Games User Research: What’s Different?

Summary: Game testing researches the notion of fun. Compared with mainstream UX studies, it involves many more users and relies more on biometrics and custom software. The most striking findings from the Games User Research Summit were the drastic age and gender differences in motivation research.

Last week, I attended the Games User Research Summit (GamesUR or GUR), which happened in connection with the Game Developer Conference (GDC), but was hosted separately at Electronic Arts (EA) in Silicon Valley — as you can tell, these guys love their acronyms.

With EA being the gracious hosts, the conference happened under the watchful eyes of an enormous dragon and the break room was festooned with large posters of the classic Star Wars characters. It was clear just from the surroundings that we were not in Kansas anymore. (Or, rather, not in the realm of mainstream UX. Here really be dragons.)

It was clear from the terminology bantered around in the talks that games are different from other design projects. Take, for example, the game Rainbow Six Siege (inevitably abbreviated as R6S, because they do like acronyms). One of the UX metrics tracked during the testing of this game was the kill/death ratio, which, admittedly, is not one of the things we teach in our otherwise comprehensive Measuring User Experience seminar. (This ratio is the number of opponents you kill divided by the number of your team members who die during a death match. Another term we don’t use much in mainstream design projects.)

Much Remains the Same

Despite the dragon and the death matches, I actually saw many similarities between the games user-experience (GUX) world and the mainstream UX world.

In a brilliant opening talk, Brandon Hsuing (Director of Insights at Riot Games) explained how he has organized his department of 70 people. A main takeaway was the benefit of embedding UX researchers within product teams, both at the feature-design level, but ideally at the higher level of the complete game. Twenty years ago, at Sun Microsystems, we made the same key point of using a matrix organization where researchers report to a central, specialized group but sit with a product team in a dotted-line relationship.

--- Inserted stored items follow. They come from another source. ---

(* ===== verification/Noise.v ===== *)
(** * Noise: encrypted sessions ([noise.rs])

    A session is a handshake, a transport or, in the middle of a failed transition, poisoned.
    Every operation returns its result and the session it leaves behind. Transport messages carry
    their nonce; the theorems say what that buys: no replay, and delivery across losses,
    duplicates and forgeries. *)
From stdpp Require Import strings.
From S2P Require Import Prelude Errors External Toy.

Definition PATTERN : string := "Noise_XX_25519_ChaChaPoly_SHA256".

Section noise.
Context `{Snow}.

Definition params : outcome Error NoiseParams :=
  match parse_params PATTERN with
  | Some p => Ok p
  | None => Err (ENoise "bad noise params")
  end.

(** [map_err(map)]. *)
Definition map_err {A} (r : A + string) : outcome Error A :=
  match r with inl a => Ok a | inr e => Err (ENoise e) end.

Inductive Inner :=
  | Handshake (hs : HandshakeState)
  | Transport (ts : TransportState)
  | Poisoned.

Record NoiseSession := mkNoiseSession {
  inner : Inner;
  initiator : bool;
}.

Definition set_inner (s : NoiseSession) (i : Inner) : NoiseSession :=
  {| inner := i; initiator := initiator s |}.

Definition new_initiator (local_private : bytes) : outcome Error NoiseSession :=
  let* p := params in
  let* hs := map_err (build_initiator p local_private) in
  Ok {| inner := Handshake hs; initiator := true |}.

Definition new_responder (local_private : bytes) : outcome Error NoiseSession :=
  let* p := params in
  let* hs := map_err (build_responder p local_private) in
  Ok {| inner := Handshake hs; initiator := false |}.

Definition is_ready (s : NoiseSession) : bool :=
  match inner s with Transport _ => true | _ => false end.

Definition is_handshaking (s : NoiseSession) : bool :=
  match inner s with Handshake _ => true | _ => false end.

Definition remote_static (s : NoiseSession) : option bytes :=
  let rs := match inner s with
            | Handshake hs => hs_get_remote_static hs
            | Transport ts => ts_get_remote_static ts
            | Poisoned => None
            end in
  match rs with
  | Some k => if zlen k =? 32 then Some k else None
  | None => None
  end.
(* ===== verification/NodeRelay.v ===== *)
(** * NodeRelay: what a node puts on its links, and what the neighbour makes of it

    Fanout and split horizon, delivery across one hop, duplicates, the hop counter and the
    pruning of redundant links: the flooding part of [node.rs]. *)
From stdpp Require Import strings gmap.
From S2P Require Import Prelude Errors F64 Utf8 Clock External Toy Transport Wire Config Frag.
From S2P Require Import Compress Relay Channels Store Identity Noise Payloads Node NodeFrame Demo.

Section relaying.
Context `{Sha256, Ed25519, X25519, Snow, Lz4, Rand, HashIter, UnicodeCase}.
Context {S : Type} `{Store S}.
#[local] Abbreviation Node := (MeshNode (S:=S)).
Implicit Types n : Node.

(** ** Fanout *)

(** The frames a node has put on a link, oldest first. *)
Definition frame_on (l : LinkId) (c : transport_call) : option bytes :=
  match c with
  | Send l' f => if decide (l' = l) then Some f else None
  | Close _ => None
  end.

Definition sent_on (l : LinkId) n : list bytes := omap (frame_on l) (sent n).

Lemma omap_app' {A B} (f : A → option B) l k : omap f (l ++ k) = omap f l ++ omap f k.
Proof. induction l as [|x l IH]; [done|]. cbn. destruct (f x); cbn; by rewrite IH. Qed.

Lemma omap_frame_on l l' fs : omap (frame_on l) (map (Send l') fs) = if decide (l' = l) then fs else [].
Proof. induction fs as [|f fs IH]; cbn; [by case_decide|]. rewrite IH. by case_decide. Qed.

Since Riot Games has close to 2,000 employees, a department of 70 insight professionals might seem too low for the recommended share of 10% of project teams being allocated to user research. However, because Riot is both a studio (designing and implementing games) and a publisher (distributing and selling games), much of the total staff must be allocated to the publishing side. So an insights team of 70 may actually be close to the recommended 10% of the people actually building the new products.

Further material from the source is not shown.